**Assigned task:** Set down every entry again exactly as it stands below.
· · · ·
(** Two runs: over the store with the one drone, then over the store of
    five with ["d1"] selected. *)
Lemma markers_after_two_runs :
  Forall (fun pass => consistent (fst pass))
         [(one_drone, VNull); (five_drones, VString "d1")]
  /\ effects_return [(one_drone, VNull); (five_drones, VString "d1")]
       MapboxMap.blank = true
  /\ on_map (MapboxMap.told
               (effects [(one_drone, VNull); (five_drones, VString "d1")]
                  MapboxMap.blank))
     = [1; 2; 3; 4; 5]%nat
  /\ incl (tracked (effects [(one_drone, VNull); (five_drones, VString "d1")]
                      MapboxMap.blank))
          (on_map (MapboxMap.told
                     (effects [(one_drone, VNull); (five_drones, VString "d1")]
                        MapboxMap.blank))).
Proof.
  assert (H : Forall (fun pass => consistent (fst pass))
                [(one_drone, VNull); (five_drones, VString "d1")]).
  { apply Forall_cons;
      [exact (run_consistent [(1000, VArray 0 [report 1 "d1" 1 2 10])])|].
    apply Forall_cons;
      [exact (run_consistent [(1000, VArray 0 five_reports)])|].
    apply Forall_nil. }
  split; [exact H|]. split; [reflexivity|].
  split; [exact (proj2 (no_marker_is_orphaned _ H) eq_refl)|].
  exact (proj1 (no_marker_is_orphaned _ H)).
Defined.

(** A run that throws over the popup leaves a marker on the map that the
    layer does not keep track of, and no later run removes it.  The drone
    whose battery has no primitive value is selected in the first run and
    not in the second: the marker with the handle 0 stays on the map. *)
Example popup_leaves_a_marker_behind :
  let s := state_of (updateDrones 1000 (VArray 0 [unprintable]) initial) in
  effects_return [(s, VString "d1")] MapboxMap.blank = false
  /\ on_map (MapboxMap.told (effects [(s, VString "d1")] MapboxMap.blank))
     = [0%nat]
  /\ tracked (effects [(s, VString "d1")] MapboxMap.blank) = []
  /\ on_map (MapboxMap.told
               (effects [(s, VString "d1"); (s, VNull)] MapboxMap.blank))
     = [0; 1]%nat
  /\ tracked (effects [(s, VString "d1"); (s, VNull)] MapboxMap.blank)
     = [1%nat].
Proof. repeat split. Qed.

(** ** A click in the list *)

Lemma place_prop_truthy (p : place) (name : string) :
  truthy (place_prop p name) = true -> place_truthy p = true.
Proof.
  destruct p as [v|lat lng alt]; [|reflexivity].
  destruct v; simpl; try discriminate; reflexivity.
Qed.

Lemma run_located (history : list (Z * value)) (k : value) (drone : Drone.t) :
  getDroneById k (run history initial) = Some drone -> located drone.
Proof.
  apply (map_get_Forall located).
  apply (run_entities (fun _ => True) located).
  - intros t d id position existing entity _ Hd.
    apply droneData_fields in Hd.
    destruct Hd as (_ & _ & _ & _ & Hp & Hlat & Hlng & _).
    unfold located. now rewrite Hp, Hlat, Hlng.
  - intros call reports d _ _ _. exact I.
  - constructor.
Qed.

Lemma js_or_same (v : value) : js_or v v = v.
Proof. unfold js_or. now destruct (truthy v). Qed.

(** A click on an item of the list, on the store reached from the initial
    one by any history of batches, with any selection.  The clicked id
    becomes the selection, whether or not the store holds a drone under it,
    and entities and paths stay as they are.  For an id without a drone
    nothing is asked of the map, neither by the click nor by the map's own
    effect.  When the click asks for a flight and the id is truthy, the
    map's effect, if it runs, asks for the same flight again: same centre,
    zoom and duration; and it runs exactly when the click changed the
    selection, so a click on the item that is already selected asks for the
    flight once and a click on another item twice. *)
Theorem click_in_the_list (history : list (Z * value)) (selected : value)
    (mapInstance : bool) (droneId : value) :
  let s := selectDrone selected (run history initial) in
  let s' := fst (handleDroneClick mapInstance droneId s) in
  let current :=
    MapboxMap.currentSelectedDroneId (selectedDroneId s) (selectedDroneId s) in
  let current' :=
    MapboxMap.currentSelectedDroneId (selectedDroneId s') (selectedDroneId s') in
  current = selected
  /\ selectedDroneId s' = droneId
  /\ drones s' = drones s
  /\ dronePaths s' = dronePaths s
  /\ (getDroneById droneId s = None ->
      snd (handleDroneClick mapInstance droneId s) = None
      /\ recenter true current current' s' = None)
  /\ (object_is selected droneId = true ->
      recenter true current current' s' = None)
  /\ (forall flight,
         snd (handleDroneClick mapInstance droneId s) = Some flight ->
         truthy droneId = true ->
         centerOnSelectedDrone true current' s' = Some flight
         /\ (object_is selected droneId = false ->
             recenter true current current' s' = Some flight)).
Proof.
  cbn zeta. unfold MapboxMap.currentSelectedDroneId, recenter.
  unfold handleDroneClick, centerOnSelectedDrone, getDroneById, selectDrone.
  cbn [fst snd selectedDroneId drones dronePaths].
  rewrite !js_or_same.
  split; [reflexivity|]. split; [reflexivity|]. split; [reflexivity|].
  split; [reflexivity|]. split; [|split].
  - intros Hnone. rewrite Hnone. split.
    + now destruct mapInstance.
    + destruct (object_is selected droneId); [reflexivity|].
      now destruct (negb true || negb (truthy droneId)).
  - now intros ->.
  - intros flight Hflight Hid. rewrite Hid. cbn [negb orb].
    destruct mapInstance; [|discriminate].
    destruct (map_get droneId (drones (run history initial))) as [drone|]
      eqn:Hget; [|discriminate].
    destruct (run_located history droneId drone Hget) as [Hlat Hlng].
    destruct (truthy (Drone.longitude drone)) eqn:Htl; [|discriminate].
    destruct (truthy (Drone.latitude drone)); [|discriminate].
    rewrite Hlng in Htl. rewrite (place_prop_truthy _ _ Htl).
    rewrite <- Hlat, <- Hlng. split; [exact Hflight|].
    now intros ->.
Qed.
· · · ·
**Result of this task:**
(** Two runs: over the store with the one drone, then over the store of
    five with ["d1"] selected. *)
Lemma markers_after_two_runs :
  Forall (fun pass => consistent (fst pass))
         [(one_drone, VNull); (five_drones, VString "d1")]
  /\ effects_return [(one_drone, VNull); (five_drones, VString "d1")]
       MapboxMap.blank = true
  /\ on_map (MapboxMap.told
               (effects [(one_drone, VNull); (five_drones, VString "d1")]
                  MapboxMap.blank))
     = [1; 2; 3; 4; 5]%nat
  /\ incl (tracked (effects [(one_drone, VNull); (five_drones, VString "d1")]
                      MapboxMap.blank))
          (on_map (MapboxMap.told
                     (effects [(one_drone, VNull); (five_drones, VString "d1")]
                        MapboxMap.blank))).
Proof.
  assert (H : Forall (fun pass => consistent (fst pass))
                [(one_drone, VNull); (five_drones, VString "d1")]).
  { apply Forall_cons;
      [exact (run_consistent [(1000, VArray 0 [report 1 "d1" 1 2 10])])|].
    apply Forall_cons;
      [exact (run_consistent [(1000, VArray 0 five_reports)])|].
    apply Forall_nil. }
  split; [exact H|]. split; [reflexivity|].
  split; [exact (proj2 (no_marker_is_orphaned _ H) eq_refl)|].
  exact (proj1 (no_marker_is_orphaned _ H)).
Defined.

(** A run that throws over the popup leaves a marker on the map that the
    layer does not keep track of, and no later run removes it.  The drone
    whose battery has no primitive value is selected in the first run and
    not in the second: the marker with the handle 0 stays on the map. *)
Example popup_leaves_a_marker_behind :
  let s := state_of (updateDrones 1000 (VArray 0 [unprintable]) initial) in
  effects_return [(s, VString "d1")] MapboxMap.blank = false
  /\ on_map (MapboxMap.told (effects [(s, VString "d1")] MapboxMap.blank))
     = [0%nat]
  /\ tracked (effects [(s, VString "d1")] MapboxMap.blank) = []
  /\ on_map (MapboxMap.told
               (effects [(s, VString "d1"); (s, VNull)] MapboxMap.blank))
     = [0; 1]%nat
  /\ tracked (effects [(s, VString "d1"); (s, VNull)] MapboxMap.blank)
     = [1%nat].
Proof. repeat split. Qed.

(** ** A click in the list *)

Lemma place_prop_truthy (p : place) (name : string) :
  truthy (place_prop p name) = true -> place_truthy p = true.
Proof.
  destruct p as [v|lat lng alt]; [|reflexivity].
  destruct v; simpl; try discriminate; reflexivity.
Qed.

Lemma run_located (history : list (Z * value)) (k : value) (drone : Drone.t) :
  getDroneById k (run history initial) = Some drone -> located drone.
Proof.
  apply (map_get_Forall located).
  apply (run_entities (fun _ => True) located).
  - intros t d id position existing entity _ Hd.
    apply droneData_fields in Hd.
    destruct Hd as (_ & _ & _ & _ & Hp & Hlat & Hlng & _).
    unfold located. now rewrite Hp, Hlat, Hlng.
  - intros call reports d _ _ _. exact I.
  - constructor.
Qed.

Lemma js_or_same (v : value) : js_or v v = v.
Proof. unfold js_or. now destruct (truthy v). Qed.

(** A click on an item of the list, on the store reached from the initial
    one by any history of batches, with any selection.  The clicked id
    becomes the selection, whether or not the store holds a drone under it,
    and entities and paths stay as they are.  For an id without a drone
    nothing is asked of the map, neither by the click nor by the map's own
    effect.  When the click asks for a flight and the id is truthy, the
    map's effect, if it runs, asks for the same flight again: same centre,
    zoom and duration; and it runs exactly when the click changed the
    selection, so a click on the item that is already selected asks for the
    flight once and a click on another item twice. *)
Theorem click_in_the_list (history : list (Z * value)) (selected : value)
    (mapInstance : bool) (droneId : value) :
  let s := selectDrone selected (run history initial) in
  let s' := fst (handleDroneClick mapInstance droneId s) in
  let current :=
    MapboxMap.currentSelectedDroneId (selectedDroneId s) (selectedDroneId s) in
  let current' :=
    MapboxMap.currentSelectedDroneId (selectedDroneId s') (selectedDroneId s') in
  current = selected
  /\ selectedDroneId s' = droneId
  /\ drones s' = drones s
  /\ dronePaths s' = dronePaths s
  /\ (getDroneById droneId s = None ->
      snd (handleDroneClick mapInstance droneId s) = None
      /\ recenter true current current' s' = None)
  /\ (object_is selected droneId = true ->
      recenter true current current' s' = None)
  /\ (forall flight,
         snd (handleDroneClick mapInstance droneId s) = Some flight ->
         truthy droneId = true ->
         centerOnSelectedDrone true current' s' = Some flight
         /\ (object_is selected droneId = false ->
             recenter true current current' s' = Some flight)).
Proof.
  cbn zeta. unfold MapboxMap.currentSelectedDroneId, recenter.
  unfold handleDroneClick, centerOnSelectedDrone, getDroneById, selectDrone.
  cbn [fst snd selectedDroneId drones dronePaths].
  rewrite !js_or_same.
  split; [reflexivity|]. split; [reflexivity|]. split; [reflexivity|].
  split; [reflexivity|]. split; [|split].
  - intros Hnone. rewrite Hnone. split.
    + now destruct mapInstance.
    + destruct (object_is selected droneId); [reflexivity|].
      now destruct (negb true || negb (truthy droneId)).
  - now intros ->.
  - intros flight Hflight Hid. rewrite Hid. cbn [negb orb].
    destruct mapInstance; [|discriminate].
    destruct (map_get droneId (drones (run history initial))) as [drone|]
      eqn:Hget; [|discriminate].
    destruct (run_located history droneId drone Hget) as [Hlat Hlng].
    destruct (truthy (Drone.longitude drone)) eqn:Htl; [|discriminate].
    destruct (truthy (Drone.latitude drone)); [|discriminate].
    rewrite Hlng in Htl. rewrite (place_prop_truthy _ _ Htl).
    rewrite <- Hlat, <- Hlng. split; [exact Hflight|].
    now intros ->.
Qed.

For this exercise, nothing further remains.